Scaling Up: Revisiting Mining Android Sandboxes at Scale for Malware Classification

TL;DR

This study reevaluates the effectiveness of the Mining Android Sandbox (MAS) approach for malware detection using a significantly larger dataset, revealing its limitations and the need for complementary techniques.

Contribution

It provides a large-scale replication study of the MAS approach, demonstrating its reduced performance on diverse, extensive datasets compared to prior small-scale evaluations.

Findings

MAS approach's F1-score drops from 0.90 to 0.54 with larger dataset

Certain malware families are poorly detected by MAS

Scaling reduces the effectiveness of the original method

Abstract

The widespread use of smartphones in daily life has raised concerns about privacy and security among researchers and practitioners. Privacy issues are generally highly prevalent in mobile applications, particularly targeting the Android platform, the most popular mobile operating system. For this reason, several techniques have been proposed to identify malicious behavior in Android applications, including the Mining Android Sandbox approach (MAS approach), which aims to identify malicious behavior in repackaged Android applications (apps). However, previous empirical studies evaluated the MAS approach using a small dataset consisting of only 102 pairs of original and repackaged apps. This limitation raises questions about the external validity of their findings and whether the MAS approach can be generalized to larger datasets.

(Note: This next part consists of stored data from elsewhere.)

(** ** Requests of the script variant *)

(** X8: a request made without headers of its own carries the JSON content
    type, and the bearer token exactly when a non-empty access token is held;
    a request that brings headers of its own is sent with these headers only,
    so the sign-in request carries the anonymous key and no content type,
    whatever token is held. *)
Theorem request_headers (accessToken : option string) (options : RequestOptions) :
  (opt_headers options = None ->
   cfg_headers (API.config accessToken options) !! "Content-Type"
   = Some "application/json"
   /\ cfg_headers (API.config accessToken options) !! "Authorization"
      = match accessToken with
        | Some token => if String.eqb token "" then None
                        else Some ("Bearer " +:+ token)
        | None => None
        end)
  /\ (forall headers, opt_headers options = Some headers ->
        cfg_headers (API.config accessToken options) = headers)
  /\ (forall anonKey email password,
        let sent := API.config accessToken (API.signin_options anonKey email password) in
        cfg_headers sent !! "Content-Type" = None
        /\ cfg_headers sent !! "Authorization" = Some ("Bearer " +:+ anonKey)).
Proof.
  split; [| split].
  - intros Hnone. unfold API.config. rewrite Hnone. simpl.
    rewrite (left_id_L ∅ (∪)). unfold API.defaultHeaders.
    destruct accessToken as [token |].
    + destruct (String.eqb token ""); split; reflexivity.
    + split; reflexivity.
  - intros headers Hsome. unfold API.config. now rewrite Hsome.
  - intros anonKey email password. split; reflexivity.
Qed.
(** * Food delivery dispatch engine (streamlit_app.py)

    A shallow embedding of the order-dispatch core of [streamlit_app.py]:
    the restaurant chain, the rider roster, the order queue, the undo
    stack and the order-id counter, together with the four menu actions
    [place_order], [process_order], [show_riders_sorted] and
    [undo_last_action].

    Python integers are unbounded, so every integer is a [Z].  The five
    module-level globals become the fields of one [State] record that every
    action receives and returns; what an action prints becomes its result
    value.  Console input parsing is left to the caller: the actions take
    the integers that [int(input(...))] produced.  Sections 1 to 6 give the
    actions as they run when every print succeeds; section 6b adds the
    console, where reading can end or fail to parse and where formatting a
    number can raise in the middle of an action. *)

From stdpp Require Import base list strings pretty sorting.
From Stdlib Require Import ZArith Lia QArith DecimalString.

Open Scope Z_scope.

(** ** 1. Data models *)

Record Restaurant := mkRestaurant {
  rest_id : Z;
  rest_name : string;
  rest_rating : Q;
  rest_location : Z
}.

Record Rider := mkRider {
  rider_id : Z;
  rider_name : string;
  rider_location : Z;
  deliveries_done : Z
}.

Record Order := mkOrder {
  order_id : Z;
  restaurant_name : string;
  restaurant_loc : Z;
  customer_loc : Z
}.

(** ** 2. The restaurant chain

    [RestaurantLinkedList] is a chain of nodes reached from [head]; a node
    holds one restaurant ([data]) and the link to the following node
    ([next]), [None] ending the chain.  That is the shape of a list: [[]]
    for [None], [data :: next] for a node, the head node first. *)

Definition RestaurantLinkedList := list Restaurant.

(** [add_restaurant] walks to the last node and links the new node there. *)
Fixpoint add_restaurant (id : Z) (name : string) (rating : Q) (loc : Z)
    (chain : RestaurantLinkedList) : RestaurantLinkedList :=
  match chain with
  | [] => [mkRestaurant id name rating loc]
  | node :: next => node :: add_restaurant id name rating loc next
  end.
(** X8.  A batch of the root NCCL loop holds the items pulled from the
    REDUCE queue, at most [nccl_group_size] of them, followed by the items
    pulled from the BROADCAST queue, again at most [nccl_group_size], and
    records for every item the queue it was pulled from: the reduce items
    are recorded under REDUCE and are exactly the items that have left the
    REDUCE queue, the broadcast items are recorded under BROADCAST and are
    exactly the items that have left the BROADCAST queue. *)
Theorem RootNccl_batch_shape :
  forall (st st1 : State) (e : NcclGroupEntry.t),
    RootNccl_ops g CPU_DEVICE_ID getNcclDataType [REDUCE; BROADCAST]
      (NcclGroupEntry.mk 0 [] []) st = Ret e st1 ->
    exists reduced broadcast : list TensorTableEntry,
      (Z.of_nat (length reduced) <=
         Z.max 0 (BytePSGlobal.GetNcclGroupSize g)) /\
      (Z.of_nat (length broadcast) <=
         Z.max 0 (BytePSGlobal.GetNcclGroupSize g)) /\
      NcclGroupEntry.tasks e = reduced ++ broadcast /\
      NcclGroupEntry.queues e =
        replicate (length reduced) REDUCE ++
        replicate (length broadcast) BROADCAST /\
      GetScheduledQueue REDUCE st ≡ₚ reduced ++ GetScheduledQueue REDUCE st1 /\
      GetScheduledQueue BROADCAST st ≡ₚ
        broadcast ++ GetScheduledQueue BROADCAST st1.
Proof.
  intros st st1 e Hrun.
  destruct (RootNccl_ops_origin g CPU_DEVICE_ID getNcclDataType _ _ _ Hrun)
    as (reduced & broadcast & Hl1 & Hl2 & Ht & Hq & Hr & Hb).
  exists reduced, broadcast.
  repeat split; try assumption; lia.
Qed.

End RootBatch.

Lemma RootNccl_batch_shape_witness :
  exists reduced broadcast : list TensorTableEntry,
    (Z.of_nat (length reduced) <= 4) /\
    (Z.of_nat (length broadcast) <= 4) /\
    [Sample.item "w_0" 1 [REDUCE; BROADCAST] 5 1] ≡ₚ reduced ++ [] /\
    [] ≡ₚ broadcast ++ [].
Proof.
  destruct (RootNccl_batch_shape (Sample.root_registry false 1024)
              Sample.CPU_DEVICE_ID Sample.getNcclDataType
              (Sample.waiting REDUCE
                 (Sample.item "w_0" 1 [REDUCE; BROADCAST] 5 1))
              (record (Call.ncclReduce 4096 4 0 0)
                 (record
                    (Call.broadcastSignal 0 (BytePSCommMsg.mk 0 DO_REDUCE 1))
                    (put_queue REDUCE []
                       (Sample.waiting REDUCE
                          (Sample.item "w_0" 1 [REDUCE; BROADCAST] 5 1)))))
              (NcclGroupEntry.mk 0
                 [Sample.item "w_0" 1 [REDUCE; BROADCAST] 5 1] [REDUCE]))
    as (reduced & broadcast & Ha & Hb & _ & _ & Hr & Hbr).
  - vm_compute. reflexivity.
  - exists reduced, broadcast. auto.
Defined.

(** *** The collective on the root and on a non-root device *)

Section Collectives.

Variables (CPU_DEVICE_ID : Z) (getNcclDataType : Z -> Z).



End Collectives.


(** *** Signals the non-root NCCL loop cannot serve *)

Section NonRootErrors.

Variables (g : BytePSGlobal.t) (CPU_DEVICE_ID : Z) (getNcclDataType : Z -> Z).

(** X10.  What stops the non-root NCCL loop.  With no signal waiting it
    blocks in [recvSignal], the NCCL group left open.  A signal from any
    rank but the root, a signal that is none of DO_REDUCE, DO_BROADCAST and
    DO_GROUP, and a DO_REDUCE or DO_BROADCAST whose key is on no item of the
    queue of its stage each end the process: the signal is consumed, the
    queues are as they were, and no collective is issued. *)
Theorem NonRootNccl_loop_stops :
  forall (fuel : nat) (tasks : list TensorTableEntry) (st : State),
    (inbox st = [] ->
     NonRootNccl_loop g CPU_DEVICE_ID getNcclDataType (S fuel) tasks st =
       Blocked st /\
     (GetMyLocalRank g <> GetRoot g ->
      RunNonRootNcclLoopOnce g CPU_DEVICE_ID getNcclDataType st =
        Blocked (record Call.ncclGroupStart st))) /\
    (forall (src : Z) (msg : BytePSCommMsg.t)
            (waiting : list (Z * BytePSCommMsg.t)),
        inbox st = (src, msg) :: waiting ->
        src <> GetRoot g \/
        BytePSCommMsg.signal msg = REDUCE_READY \/
        BytePSCommMsg.signal msg = BCAST_READY \/
        (BytePSCommMsg.signal msg <> DO_GROUP /\
         find_key (BytePSCommMsg.key msg)
           (GetScheduledQueue (stage_of_signal msg) st) = None) ->
        NonRootNccl_loop g CPU_DEVICE_ID getNcclDataType (S fuel) tasks st =
          Aborted (set_inbox waiting st)).
Proof.
  intros fuel tasks st. split.
  - intros Hin. split.
    + cbn [NonRootNccl_loop]. rewrite bind_unfold. unfold recvSignal.
      rewrite Hin. reflexivity.
    + intros Hrank. unfold RunNonRootNcclLoopOnce.
      apply Z.eqb_neq in Hrank. rewrite Hrank. cbn [negb].
      erewrite bind_Ret; [|reflexivity].
      erewrite bind_Ret; [|reflexivity].
      rewrite bind_unfold. cbn [inbox record]. rewrite Hin.
      cbn [length NonRootNccl_loop]. rewrite bind_unfold. unfold recvSignal.
      cbn [inbox record]. rewrite Hin. reflexivity.
  - intros src msg waiting Hin Hbad.
    cbn [NonRootNccl_loop].
    erewrite bind_Ret; [|unfold recvSignal; rewrite Hin; reflexivity].
    cbn [fst snd].
    destruct (src =? GetRoot g) eqn:Hsrc.
    2:{ reflexivity. }
    apply Z.eqb_eq in Hsrc.
    erewrite bind_Ret; [|reflexivity].
    destruct Hbad as [Hbad|[Hbad|[Hbad|[Hng Hfind]]]].
    + contradiction.
    + rewrite Hbad. reflexivity.
    + rewrite Hbad. reflexivity.
    + destruct (decide (BytePSCommMsg.signal msg = DO_GROUP)) as [|_];
        [contradiction|].
      unfold stage_of_signal in Hfind.
      destruct (decide (BytePSCommMsg.signal msg = DO_BROADCAST)) as [Hb|Hb].
      * erewrite bind_Ret; [|reflexivity].
        erewrite bind_Ret.
        2:{ unfold getTask_key.
            change (GetScheduledQueue BROADCAST (set_inbox waiting st))
              with (GetScheduledQueue BROADCAST st).
            rewrite Hfind. reflexivity. }
        reflexivity.
      * destruct (bool_decide (BytePSCommMsg.signal msg = DO_REDUCE)) eqn:Hr.
        -- erewrite bind_Ret.
           2:{ erewrite bind_Ret; reflexivity. }
           erewrite bind_Ret.
           2:{ unfold getTask_key.
               change (GetScheduledQueue REDUCE (set_inbox waiting st))
                 with (GetScheduledQueue REDUCE st).
               rewrite Hfind. reflexivity. }
           reflexivity.
        -- apply bind_Aborted. apply bind_Aborted. reflexivity.
Qed.

End NonRootErrors.

Lemma NonRootNccl_loop_stops_witness :
  NonRootNccl_loop (Sample.nonroot_registry false 1024) Sample.CPU_DEVICE_ID
    Sample.getNcclDataType 3 []
    (set_inbox [(0, BytePSCommMsg.mk 0 DO_REDUCE 9)]
       (Sample.waiting REDUCE (Sample.item "w_0" 1 [REDUCE] 5 1))) =
  Aborted (Sample.waiting REDUCE (Sample.item "w_0" 1 [REDUCE] 5 1)).
Proof.
  destruct (NonRootNccl_loop_stops (Sample.nonroot_registry false 1024)
              Sample.CPU_DEVICE_ID Sample.getNcclDataType 2 []
              (set_inbox [(0, BytePSCommMsg.mk 0 DO_REDUCE 9)]
                 (Sample.waiting REDUCE (Sample.item "w_0" 1 [REDUCE] 5 1))))
    as (_ & H).
  apply (H 0 (BytePSCommMsg.mk 0 DO_REDUCE 9) []); [reflexivity|].
  right. right. right. split; [discriminate|reflexivity].
Defined.

(** *** The non-root NCCL loop follows the signals of the root *)


Section NonRootServe.

Variables (g : BytePSGlobal.t) (CPU_DEVICE_ID : Z) (getNcclDataType : Z -> Z).





End NonRootServe.


(** * Stages with device copies and parameter-server traffic *)

Lemma io_bind_unfold {A B} (m : IoM A) (k : A -> IoM B) (s : Engine) :
  (m ≫= k) s =
  match m s with
  | Done a s' => k a s'
  | Died s' => Died s'
  | Stuck s' => Stuck s'
  | Exhausted => Exhausted
  end.
Proof. reflexivity. Qed.

Lemma io_bind_Done {A B} (m : IoM A) (k : A -> IoM B) (s s' : Engine) (a : A) :
  m s = Done a s' -> (m ≫= k) s = k a s'.
Proof. intros H. rewrite io_bind_unfold, H. reflexivity. Qed.

Lemma io_bind_Died {A B} (m : IoM A) (k : A -> IoM B) (s s' : Engine) :
  m s = Died s' -> (m ≫= k) s = Died s'.
Proof. intros H. rewrite io_bind_unfold, H. reflexivity. Qed.

Lemma io_bind_Done_inv {A B} (m : IoM A) (k : A -> IoM B) (s s' : Engine)
    (b : B) :
  (m ≫= k) s = Done b s' ->
  exists a s1, m s = Done a s1 /\ k a s1 = Done b s'.
Proof.
  rewrite io_bind_unfold. destruct (m s) as [a s1| | |]; try discriminate.
  intros H. exists a, s1. auto.
Qed.

Lemma absorb_moved_on (s : Engine) (st' : State) (calls : list Call.t) :
  trace st' = trace (core s) ++ calls ->
  absorb s st' = moved_on s st' calls.
Proof.
  intros Htr. unfold absorb, moved_on. rewrite Htr, drop_app_length.
  reflexivity.
Qed.

Lemma lift_Done {A} (m : M A) (s : Engine) (a : A) (st' : State)
    (calls : list Call.t) :
  m (core s) = Ret a st' ->
  trace st' = trace (core s) ++ calls ->
  lift m s = Done a (moved_on s st' calls).
Proof.
  intros Hm Htr. unfold lift. rewrite Hm, (absorb_moved_on _ _ _ Htr).
  reflexivity.
Qed.

Lemma lift_Died {A} (m : M A) (s : Engine) (st' : State)
    (calls : list Call.t) :
  m (core s) = Aborted st' ->
  trace st' = trace (core s) ++ calls ->
  lift m s = @Died A (moved_on s st' calls).
Proof.
  intros Hm Htr. unfold lift. rewrite Hm, (absorb_moved_on _ _ _ Htr).
  reflexivity.
Qed.

Lemma moved_on_nil (s : Engine) : moved_on s (core s) [] = s.
Proof.
  unfold moved_on. cbn. rewrite app_nil_r. destruct s. reflexivity.
Qed.

Lemma lift_check (b : bool) (s : Engine) :
  lift (BPS_CHECK b) s = if b then Done tt s else Died s.
Proof.
  destruct b.
  - rewrite (lift_Done _ s tt (core s) []); [|reflexivity|].
    + rewrite moved_on_nil. reflexivity.
    + rewrite app_nil_r. reflexivity.
  - rewrite (lift_Died _ s (core s) []); [|reflexivity|].
    + rewrite moved_on_nil. reflexivity.
    + rewrite app_nil_r. reflexivity.
Qed.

To address these concerns, this paper presents the results of a replication study focused on evaluating the performance of the MAS approach regarding its capabilities of correctly classifying malware from different families. Unlike previous studies, our research employs a dataset that is an order of magnitude larger, comprising 4,076 pairs of apps covering a more diverse range of Android malware families. Surprisingly, our findings indicate a poor performance of the MAS approach for identifying malware, with the F1-score decreasing from 0.90 for the small dataset used in the previous studies to 0.54 in our more extensive dataset. Upon closer examination, we discovered that certain malware families partially account for the low accuracy of the MAS approach, which fails to classify a repackaged version of an app as malware correctly. Our findings highlight the limitations of the MAS approach, particularly when scaled, and underscore the importance of complementing it with other techniques to detect a broader range of malware effectively.